Yes, that is what it looks like. Otherwise there would be at least a trace of black somewhere probably.
Guess I'm officially not shooting enough then.
Yes, that is what it looks like. Otherwise there would be at least a trace of black somewhere probably.
Guess I'm officially not shooting enough then.
A puny body weakens the soul.
Paul Cezanne
Yes, that's what I always thought too. I do always see a bit of a drop in strength between a newly opened bottle and one that is open for a few months, but this is really strange.
It's almost impossible for me to mix up the developer and the fixer, since I develop in a daylight tank. The fixer is from a bottle, the developer from a measuring cup. And it was semi-stand developed too, so there has to be at least something, even if the contrast isn't perfect.
Photography was a COVID casualty for me.

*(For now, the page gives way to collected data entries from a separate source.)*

(* ===== verification/Front.v ===== *)
(** * The front server

    The acceptors and the connections of one process, on the threads of one [io_context]:
    handlers of different objects run in any order, and share the count of connections. *)
From S2P Require Import Prelude Message ErrorCode Config WsConnection Acceptor WsAcceptor.

Section front.
Context `{PropertyTree, AsioNet, AsioErrors, FrontConfig}.

Record front := mkFront { acceptors : list acceptor; common : shared }.

(** A connection as its handlers see it: with the present time and count. *)
Definition sync (s : shared) (w : world) : world :=
  mkWorld (conn w) (socket_open w) (posted w) (pending w) (trace w) (expiry w) (state_expiry w)
    (clock s) (active_count s).

(** Nothing refers to the connection any more: every handler and posted task holds a
    reference. *)
Definition unreferenced (w : world) : Prop := pending w = [] /\ posted w = [].

Inductive front_label :=
| AcceptorStep (i : nat) (l : WsAcceptor.label)
| ClientStep (j : nat) (l : WsConnection.label)
| ClientDestroyed (j : nat)
| Elapse (nanoseconds : Z).

(** One handler, or the end of a connection. What happens elsewhere, a connection sees with
    [sync]. *)
Inductive front_step : front -> front_label -> front -> Prop :=
| acceptor_step f i l a w' :
    acceptors f !! i = Some a -> WsAcceptor.enabled l a ->
    WsAcceptor.fire l (mkWsAcceptor a (common f)) = Ok tt w' ->
    front_step f (AcceptorStep i l) (mkFront (<[i := acceptor_ w']> (acceptors f)) (shared_ w'))
| client_step f j l w w' :
    clients (common f) !! j = Some w -> own l = true -> WsConnection.enabled l w ->
    ~ unreferenced w ->
    WsConnection.fire l (sync (common f) w) = Ok tt w' ->
    front_step f (ClientStep j l)
      (mkFront (acceptors f)
         (mkShared (active_count (common f)) (<[j := w']> (clients (common f)))
            (clock (common f)) (front_tree (common f))))
| client_destroyed f j w :
    clients (common f) !! j = Some w -> unreferenced w ->
    front_step f (ClientDestroyed j)
      (mkFront (acceptors f)
         (mkShared (destroyed (sync (common f) w)) (delete j (clients (common f)))
            (clock (common f)) (front_tree (common f))))
| elapse f d :
    0 <= d ->
    front_step f (Elapse d)
      (mkFront (acceptors f)
         (mkShared (active_count (common f)) (clients (common f)) (clock (common f) + d)
            (front_tree (common f)))).

Inductive front_steps : front -> list front_label -> front -> Prop :=
| front_steps_nil f : front_steps f [] f
| front_steps_cons f l f1 ls f2 :
    front_step f l f1 -> front_steps f1 ls f2 -> front_steps f (l :: ls) f2.

#[export] Instance unreferenced_dec w : Decision (unreferenced w).
Proof.
  unfold unreferenced. destruct (pending w), (posted w);
    first [by left | by right; intros []].
Defined.

(** A step with a given label, executed. *)
Definition front_fire (l : front_label) (f : front) : option front :=
  match l with
  | AcceptorStep i l =>
      a ← acceptors f !! i;
      if decide (WsAcceptor.completes l ∈ acceptor_pending a) then
        match WsAcceptor.fire l (mkWsAcceptor a (common f)) with
        | Ok _ w' => Some (mkFront (<[i := acceptor_ w']> (acceptors f)) (shared_ w'))
        | _ => None
        end
      else None
  | ClientStep j l =>
      w ← clients (common f) !! j;
      if decide (own l = true /\ WsConnection.enabled l w /\ ~ unreferenced w) then
        match WsConnection.fire l (sync (common f) w) with
        | Ok _ w' => Some (mkFront (acceptors f)
                       (mkShared (active_count (common f)) (<[j := w']> (clients (common f)))
                          (clock (common f)) (front_tree (common f))))
        | _ => None
        end
      else None
  | ClientDestroyed j =>
      w ← clients (common f) !! j;
      if decide (unreferenced w) then
        Some (mkFront (acceptors f)
                (mkShared (destroyed (sync (common f) w)) (delete j (clients (common f)))
                   (clock (common f)) (front_tree (common f))))
      else None
  | Elapse d =>
      if decide (0 <= d) then
        Some (mkFront (acceptors f)
                (mkShared (active_count (common f)) (clients (common f)) (clock (common f) + d)
                   (front_tree (common f))))
      else None
  end.

Lemma front_fire_step l f f' : front_fire l f = Some f' -> front_step f l f'.
Proof.
  destruct l as [i l|j l|j|d]; simpl.
  - destruct (acceptors f !! i) as [a|] eqn:Ha; simpl; [|done]. case_decide as Hen; [|done].
    destruct (WsAcceptor.fire _ _) as [[] w'| |] eqn:Hf; try done. intros [= <-].
    by apply (acceptor_step f i l a).
  - destruct (clients (common f) !! j) as [w|] eqn:Hw; simpl; [|done].
    case_decide as Hen; [|done]. destruct Hen as (? & ? & ?).
    destruct (WsConnection.fire _ _) as [[] w'| |] eqn:Hf; try done. intros [= <-].
    by apply (client_step f j l w).
  - destruct (clients (common f) !! j) as [w|] eqn:Hw; simpl; [|done].
    case_decide; [|done]. intros [= <-]. by apply client_destroyed.
  - case_decide; [|done]. intros [= <-]. by apply elapse.
Qed.

Fixpoint front_play (ls : list front_label) (f : front) : option front :=
  match ls with
  | [] => Some f
  | l :: ls' => front_fire l f ≫= front_play ls'
  end.

Lemma front_play_steps ls f f' : front_play ls f = Some f' -> front_steps f ls f'.
Proof.
  revert f. induction ls as [|l ls IH]; simpl; intros f; [intros [= <-]; constructor|].
  destruct (front_fire l f) as [f1|] eqn:Hf; simpl; [|done]. intros Hrun.
  apply (front_steps_cons f l f1); [by apply front_fire_step|by apply IH].
Qed.

(** The acceptors run one after the other, as the loop of [main] runs them. *)
Definition run_acceptor (x : ConfigGroup * open_answers * error_code) : M exception shared acceptor :=
  fun s =>
  let '(g, r, close_now) := x in
  match WsAcceptor.run r close_now (mkWsAcceptor (new_acceptor g) s) with
  | Ok _ w => Ok (acceptor_ w) (shared_ w)
  | Err e => Err e
  | Fuel => Fuel
  end.

Fixpoint run_acceptors (gs : list (ConfigGroup * open_answers * error_code))
    : M exception shared (list acceptor) :=
  match gs with
  | [] => mret []
  | x :: gs' =>
      a ← run_acceptor x;
      l ← run_acceptors gs';
      mret (a :: l)
  end.

(** Before the first acceptor: no connection. *)
Definition no_client (now : Z) (t : ptree) : shared := mkShared 0 [] now t.
End front.
(* ===== verification/WsListening.v ===== *)
(** * The door of the front server

    When an acceptor of browsers listens: it closes its socket at the hard limit of
    connections, and opens it again below. *)
From S2P Require Import Prelude Message ErrorCode Config InfoTree WsConnection.
From S2P Require Import Acceptor WsAcceptor Front FrontInvariant FrontTheorems FrontFull.

Section listening.
Context `{PropertyTree, AsioNet, AsioErrors, FrontConfig}.

(** Whether a socket with this history listens. *)
Definition listens (tr : list acceptor_event) : bool :=
  match last tr with Some Listening => true | _ => false end.

(** The acceptor in the middle of a handler. *)
Definition ajar (a : acceptor) : Prop :=
  acceptor_pending a = [] /\ acceptor_is_open a = listens (acceptor_trace a).

(** The acceptor between two handlers: one that listens waits for a client, or out the pause
    between two clients. *)
Record door (a : acceptor) : Prop := {
  door_listens : acceptor_is_open a = listens (acceptor_trace a);
  door_pending : exists op, acceptor_pending a = [op] /\
    (acceptor_is_open a = true -> op = Acceptor.AsyncAccept \/ op = Acceptor.AsyncWait call_accept_next 20);
}.

(** A handler that finds [P] leaves the door in order. *)
Definition keeps_door (P : acceptor -> Prop) (m : M exception WsAcceptor unit) : Prop :=
  forall w, ajar (acceptor_ w) -> P (acceptor_ w) ->
  wp m w (fun _ w' => door (acceptor_ w')) (fun _ => True) False.

Lemma keeps_door_start (P : acceptor -> Prop) op :
  (forall a, P a -> acceptor_is_open a = true ->
     op = Acceptor.AsyncAccept \/ op = Acceptor.AsyncWait call_accept_next 20) ->
  keeps_door P (start op).
Proof.
  intros Hop [[g o p tr] s] [Hp Ho] HP. simpl in *. subst p. unfold wp. simpl.
  constructor; simpl; [done|]. exists op. split; [done|]. exact (Hop _ HP).
Qed.

Lemma listens_snoc tr e : listens (tr ++ [e]) = match e with Listening => true | _ => false end.
Proof. unfold listens. by rewrite last_snoc. Qed.

Lemma keeps_door_accept_next c : keeps_door (fun _ => True) (accept_next c).
Proof.
  intros w Ha _. unfold accept_next. apply wp_bind, wp_gets.
  case_decide; [|by apply (keeps_door_start (fun _ => True)); [auto|..]].
  destruct w as [[g o p tr] s]. destruct Ha as [Hp Ho]. simpl in *. subst p.
  unfold close, wp, mbind, M_bind, gets, set_acceptor, modify. simpl.
  destruct (failed c); simpl; [done|].
  constructor; simpl; [by rewrite listens_snoc|]. by eexists.
Qed.

Lemma open_socket_ajar b ep r a ec a' :
  ajar a -> acceptor_is_open a = false -> open_socket b ep r a = (ec, a') ->
  ajar a' /\ (failed ec = true -> acceptor_is_open a' = false).
Proof.
  intros [Hp Ho] Hcl. unfold open_socket.
  repeat case_match; intros [= <- <-]; unfold ajar; simpl; try done; (split; [|congruence || done]);
    (split; [done|]); by rewrite ?(app_assoc _ [_] [_] : _ ++ [_; _] = _), ?listens_snoc.
Qed.

Lemma keeps_door_open r c : keeps_door (fun a => acceptor_is_open a = false) (open r c).
Proof.
  intros w Ha Hcl. unfold open. do 2 apply wp_bind, wp_gets.
  destruct (endpoint_of _ _ _ _) as [e|ep]; [by apply wp_throw|].
  destruct (open_socket _ _ _ _) as [ec a'] eqn:Hos. apply wp_bind. unfold wp at 1. simpl.
  destruct (open_socket_ajar _ _ _ _ _ _ Ha Hcl Hos) as [Ha' Hcl'].
  destruct (failed ec).
  - apply (keeps_door_start (fun a => acceptor_is_open a = false)); [by intros a ->|done|by apply Hcl'].
  - by apply keeps_door_accept_next.
Qed.

Lemma keeps_door_reopen r c : keeps_door (fun a => acceptor_is_open a = false) (on_timer_reopen r c).
Proof.
  intros w Ha Hcl. unfold on_timer_reopen. apply wp_bind, wp_gets. case_decide.
  - apply (keeps_door_start (fun a => acceptor_is_open a = false)); [by intros a ->|done..].
  - by apply keeps_door_open.
Qed.

Lemma keeps_door_on_accept e1 e2 e3 c : keeps_door (fun _ => True) (on_accept e1 e2 e3 c).
Proof.
  intros w Ha _. unfold on_accept. apply wp_bind.
  assert (forall w', acceptor_ w' = acceptor_ w ->
    wp (n ← count; if decide (connection_limit_hard ÷ 2 < n) then start (AsyncWait call_accept_next 20)
        else accept_next c) w' (fun _ w'' => door (acceptor_ w'')) (fun _ => True) False) as Hrest.
  { intros w' Heq. apply wp_bind, wp_gets. rewrite <- Heq in Ha. case_decide.
    - by apply (keeps_door_start (fun _ => True)); [auto|..].
    - by apply keeps_door_accept_next. }
  destruct (failed e1); [by apply wp_ret, Hrest|].
  destruct (failed e2); [by apply wp_throw|]. destruct (failed e3); [by apply wp_throw|].
  destruct (make_client_spec w) as (client & _ & Hc). unfold wp at 1. rewrite Hc. by apply Hrest.
Qed.

(** What a label does to the door. *)
Lemma fire_door l w w' :
  door (acceptor_ w) -> WsAcceptor.enabled l (acceptor_ w) -> WsAcceptor.fire l w = Ok tt w' ->
  door (acceptor_ w').
Proof.
  intros [Hl (op & Hp & Hop)] Hen Hfire. unfold WsAcceptor.enabled in Hen. rewrite Hp in Hen.
  apply list_elem_of_singleton in Hen as <-. destruct w as [[g o p tr] s]. simpl in *. subst p.
  assert (forall P (m : M exception WsAcceptor unit), keeps_door P m ->
    P (mkAcceptor g o [] tr) -> m (mkWsAcceptor (mkAcceptor g o [] tr) s) = Ok tt w' ->
    door (acceptor_ w')) as Hrun.
  { intros P m Hm HP Hok. specialize (Hm (mkWsAcceptor (mkAcceptor g o [] tr) s)). unfold wp in Hm.
    rewrite Hok in Hm. by apply Hm. }
  unfold WsAcceptor.fire, mbind, M_bind, gets, set_acceptor, modify in Hfire. simpl in Hfire.
  rewrite decide_True in Hfire by done.
  destruct l as [e1 e2 e3 c|k d r c]; simpl in *.
  - by eapply Hrun; [apply keeps_door_on_accept| |].
  - assert (k <> call_accept_next -> o = false) as Ho.
    { destruct o; [|done]. intros Hk. by destruct (Hop eq_refl) as [|[= ->]]. }
    destruct k; (eapply Hrun; [| |exact Hfire]);
      [apply keeps_door_open|by apply Ho|apply keeps_door_accept_next|done
      |apply keeps_door_reopen|by apply Ho].
Qed.

Lemma run_acceptors_doors gs s l s' : run_acceptors gs s = Ok l s' -> Forall door l.
Proof.
  revert s l s'. induction gs as [|[[g r] c] gs IH]; intros s l s'; simpl.
  { by intros [= <- _]. }
  unfold mbind, M_bind, run_acceptor.
  pose proof (keeps_door_open r c (mkWsAcceptor (new_acceptor g) s)) as Hopen.
  unfold wp in Hopen. unfold WsAcceptor.run.
  destruct (open r c _) as [[] w| |]; try done. destruct (run_acceptors gs _) as [l1 s1| |] eqn:Hrun; try done.
  intros [= <- _]. constructor; [by apply Hopen|by eapply IH].
Qed.

Lemma doors_steps f ls f' : front_steps f ls f' -> Forall door (acceptors f) -> Forall door (acceptors f').
Proof.
  induction 1 as [f|f l f1 ls f2 Hstep _ IH]; [done|]. intros Hd. apply IH.
  destruct Hstep as [f i l a w' Hi Hen Hfire| | |]; try done. simpl. apply Forall_insert; [done|].
  rewrite Forall_lookup in Hd. eapply (fire_door l (mkWsAcceptor a (common f))); [|exact Hen|exact Hfire].
  by apply (Hd i).
Qed.
(** The pause between two clients. *)
Definition pauses (a : acceptor) : Prop :=
  acceptor_pending a = [Acceptor.AsyncWait call_accept_next 20].

(** The calls of an [open] that succeeds. *)
Definition opens_well (r : open_answers) : Prop :=
  failed (open_ec r) = false /\ failed (bind_ec r) = false /\ failed (listen_ec r) = false.

Ltac run_handler :=
  repeat (unfold WsAcceptor.fire, on_timer_reopen, open, accept_next, count, close, WsAcceptor.start,
            mbind, M_bind, gets, set_acceptor, modify; simpl).

Lemma waiting_enabled lab a :
  acceptor_pending a = [WsAcceptor.completes lab] -> WsAcceptor.enabled lab a.
Proof. unfold WsAcceptor.enabled. intros ->. by left. Qed.

Lemma pause_full a s r c :
  pauses a -> connection_limit_hard <= active_count s -> failed c = false ->
  WsAcceptor.fire (WsAcceptor.WaitDone call_accept_next 20 r c) (mkWsAcceptor a s) =
  Ok tt (mkWsAcceptor (mkAcceptor (group a) false [Acceptor.AsyncWait call_on_timer_reopen 5000]
                         (acceptor_trace a ++ [Closed])) s).
Proof.
  destruct a as [g o p tr]. unfold pauses. simpl. intros -> Hfull Hc. run_handler.
  rewrite decide_True by done. run_handler. by rewrite Hc.
Qed.

Lemma reopen_free a s r c address port :
  waits_to_reopen a -> active_count s < connection_limit_hard -> opens_well r ->
  endpoint_of (front_tree s) (group a) default_listen_ip default_listen_port = inr (address, port) ->
  config_bool (front_tree s) (group a) "reuse_addr" false = false ->
  WsAcceptor.fire (WsAcceptor.WaitDone call_on_timer_reopen 5000 r c) (mkWsAcceptor a s) =
  Ok tt (mkWsAcceptor (mkAcceptor (group a) true [Acceptor.AsyncAccept]
                         (acceptor_trace a ++ [Bound address port; Listening])) s).
Proof.
  destruct a as [g o p tr]. unfold waits_to_reopen. simpl. intros -> Hfree (Ho & Hb & Hl) Hep Hre.
  run_handler. rewrite decide_False by lia. run_handler. rewrite Hep, Hre.
  unfold open_socket. rewrite Ho, Hb, Hl. simpl. rewrite Hl. run_handler.
  by rewrite decide_False by lia.
Qed.

(** C30: the door of the front server closes when it is full, and opens again. Whatever has
    happened, an acceptor that listens waits for a client or out the pause between two
    clients, and one that waits to open again does not listen. When the limit is reached,
    the end of the pause closes its socket; when it is not any more, the calls of the system
    succeed, and the configuration does not ask for [reuse_addr] - an option that cannot be
    set on an acceptor that is not open -, the end of the wait binds and listens again, at
    the address the configuration then has, and the acceptor waits for a client. *)
Theorem door_reopens gs now t l s ls f i a :
  run_acceptors gs (no_client now t) = Ok l s -> front_steps (mkFront l s) ls f ->
  acceptors f !! i = Some a ->
  (acceptor_is_open a = true -> acceptor_pending a = [Acceptor.AsyncAccept] \/ pauses a) /\
  (waits_to_reopen a -> acceptor_is_open a = false) /\
  (pauses a -> connection_limit_hard <= active_count (common f) -> forall r c, failed c = false ->
    exists f' a', front_step f (AcceptorStep i (WsAcceptor.WaitDone call_accept_next 20 r c)) f' /\
      acceptors f' !! i = Some a' /\ common f' = common f /\ waits_to_reopen a' /\
      acceptor_trace a' = acceptor_trace a ++ [Closed]) /\
  (waits_to_reopen a -> active_count (common f) < connection_limit_hard ->
    forall r c address port, opens_well r ->
    endpoint_of (front_tree (common f)) (group a) default_listen_ip default_listen_port = inr (address, port) ->
    config_bool (front_tree (common f)) (group a) "reuse_addr" false = false ->
    exists f' a', front_step f (AcceptorStep i (WsAcceptor.WaitDone call_on_timer_reopen 5000 r c)) f' /\
      acceptors f' !! i = Some a' /\ common f' = common f /\ acceptor_is_open a' = true /\
      acceptor_pending a' = [Acceptor.AsyncAccept] /\
      acceptor_trace a' = acceptor_trace a ++ [Bound address port; Listening]).
Proof.
  intros Hrun Hsteps Hi. pose proof (doors_steps _ _ _ Hsteps (run_acceptors_doors _ _ _ _ Hrun)) as Hd.
  rewrite Forall_lookup in Hd. destruct (Hd i a Hi) as [_ (op & Hp & Hop)].
  assert (forall lab b, WsAcceptor.enabled lab a ->
    WsAcceptor.fire lab (mkWsAcceptor a (common f)) = Ok tt (mkWsAcceptor b (common f)) ->
    front_step f (AcceptorStep i lab) (mkFront (<[i := b]> (acceptors f)) (common f)) /\
    <[i := b]> (acceptors f) !! i = Some b) as Hstep.
  { intros lab b Hen Hfire. split; [by apply (acceptor_step f i lab a (mkWsAcceptor b (common f)))|].
    apply list_lookup_insert_eq. by eapply lookup_lt_Some. }
  split_and!.
  - intros Ho. unfold pauses. rewrite Hp. destruct (Hop Ho) as [->| ->]; auto.
  - unfold waits_to_reopen. rewrite Hp. intros [= ->].
    destruct (acceptor_is_open a); [|done]. by destruct (Hop eq_refl).
  - intros Hpause Hfull r c Hc. do 2 eexists.
    destruct (Hstep _ _ (waiting_enabled (WsAcceptor.WaitDone call_accept_next 20 r c) _ Hpause) (pause_full a _ r c Hpause Hfull Hc)).
    by split_and!.
  - intros Hw Hfree r c address port Hr Hep Hre. do 2 eexists.
    destruct (Hstep _ _ (waiting_enabled (WsAcceptor.WaitDone call_on_timer_reopen 5000 r c) _ Hw) (reopen_free a _ r c address port Hw Hfree Hr Hep Hre)).
    by split_and!.
Qed.
End listening.

(** ** Witness

    A limit of one client, which comes, fills the house, fails its handshake and is gone. *)

#[local] Existing Instance any_address.
#[local] Existing Instance linux_errors.
#[local] Existing Instance tiny_config.

Definition one_leaves : list front_label :=
  [AcceptorStep 0 client_comes;
   AcceptorStep 0 (WsAcceptor.WaitDone call_accept_next 20 all_well success);
   ClientStep 0 (HandshakeDone operation_aborted);
   ClientStep 0 (WsConnection.WaitDone timer_ operation_aborted);
   ClientDestroyed 0].

Definition free_again : front := Eval vm_compute in default empty_house (front_play one_leaves empty_house).

Definition closed_door : acceptor := Eval vm_compute in
  default (new_acceptor (mkConfigGroup [])) (acceptors free_again !! 0%nat).

Lemma door_reopens_witness :
  waits_to_reopen closed_door /\ active_count (common free_again) = 0 /\
  exists f' a', front_step free_again
      (AcceptorStep 0 (WsAcceptor.WaitDone call_on_timer_reopen 5000 all_well success)) f' /\
    acceptors f' !! 0%nat = Some a' /\ common f' = common free_again /\ acceptor_is_open a' = true /\
    acceptor_pending a' = [Acceptor.AsyncAccept] /\
    acceptor_trace a' = acceptor_trace closed_door ++ [Bound (str "0.0.0.0") 7011; Listening].
Proof.
  split_and!; [reflexivity..|].
  refine (proj2 (proj2 (proj2 (door_reopens (H := info_property_tree) one_group 0 (Info [] [])
            (acceptors empty_house) (common empty_house) one_leaves free_again 0 closed_door
            _ _ _))) _ _ all_well success (str "0.0.0.0") 7011 _ _ _);
    try reflexivity.
  - apply front_play_steps. reflexivity.
  - by repeat split.
Defined.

Just have to do a hard reset with new materials and pick it up again.
A puny body weakens the soul.
Paul Cezanne
This was a double negative that I realized right after I took the shot. I was initially pissed at myself since I was winding down on my available film for this trip. I actually kind of like this one. At first glance the snow capped Grand Tetons look in place behind the rock formations in the Arches National Park. The rainbow was a pleasant surprise at the Arches.
I was able to catch the rainbow with my backup cameras. A 6x6 and iPhone lol, so no tears shed.
-Mikey
This one is a double mistake. First, I used the 2-stop ND filter on my Imagon when I probably would have been better off without it, so it's about 2 stops under-exposed. Then, I didn't know that Adox Rodinal has a 24 month shelf life according to Adox (unlike Agfa Rodinal which apparently lasted for decades), and I did get 5 good years of use out of my bottle. Unfortunately, I bought it 6 years ago, so I lost at least another stop. Rather than do a lot of testing with my remaining Adox Rodinal, I dumped it. Sheet film is too expensive these days.
My wife says it looks "mysterious." I just see a super thin negative barely salvaged by my scanner:
05-16-2023-04 by Drew Saunders, on Flickr
https://www.flickr.com/photos/drew_saunders/
From a recently-completed HABS project in Michigan, file this one under the "missing the elephant in the room" label. How on earth did I not notice my camera gear bags in the foreground? I really have no idea, other than that it was near the end of a long and hot day last summer. Still--years experience does not protect one against the occasional numbskull moment, it seems. So, after a decade or two when NPS gets caught up on scanning HABS/HAER negatives, one of my film holder bags and my digital camera bag will be recorded for posterity in the Library of Congress.
Bruce
4x5, 90mm Fujinon, Ilford FP4
"It's in there for scale. Yeah, that's the ticket."
< spoken in best Jon Lovitz' SNL voice>
Somewhere, I have a landscape photo with my tripod in it.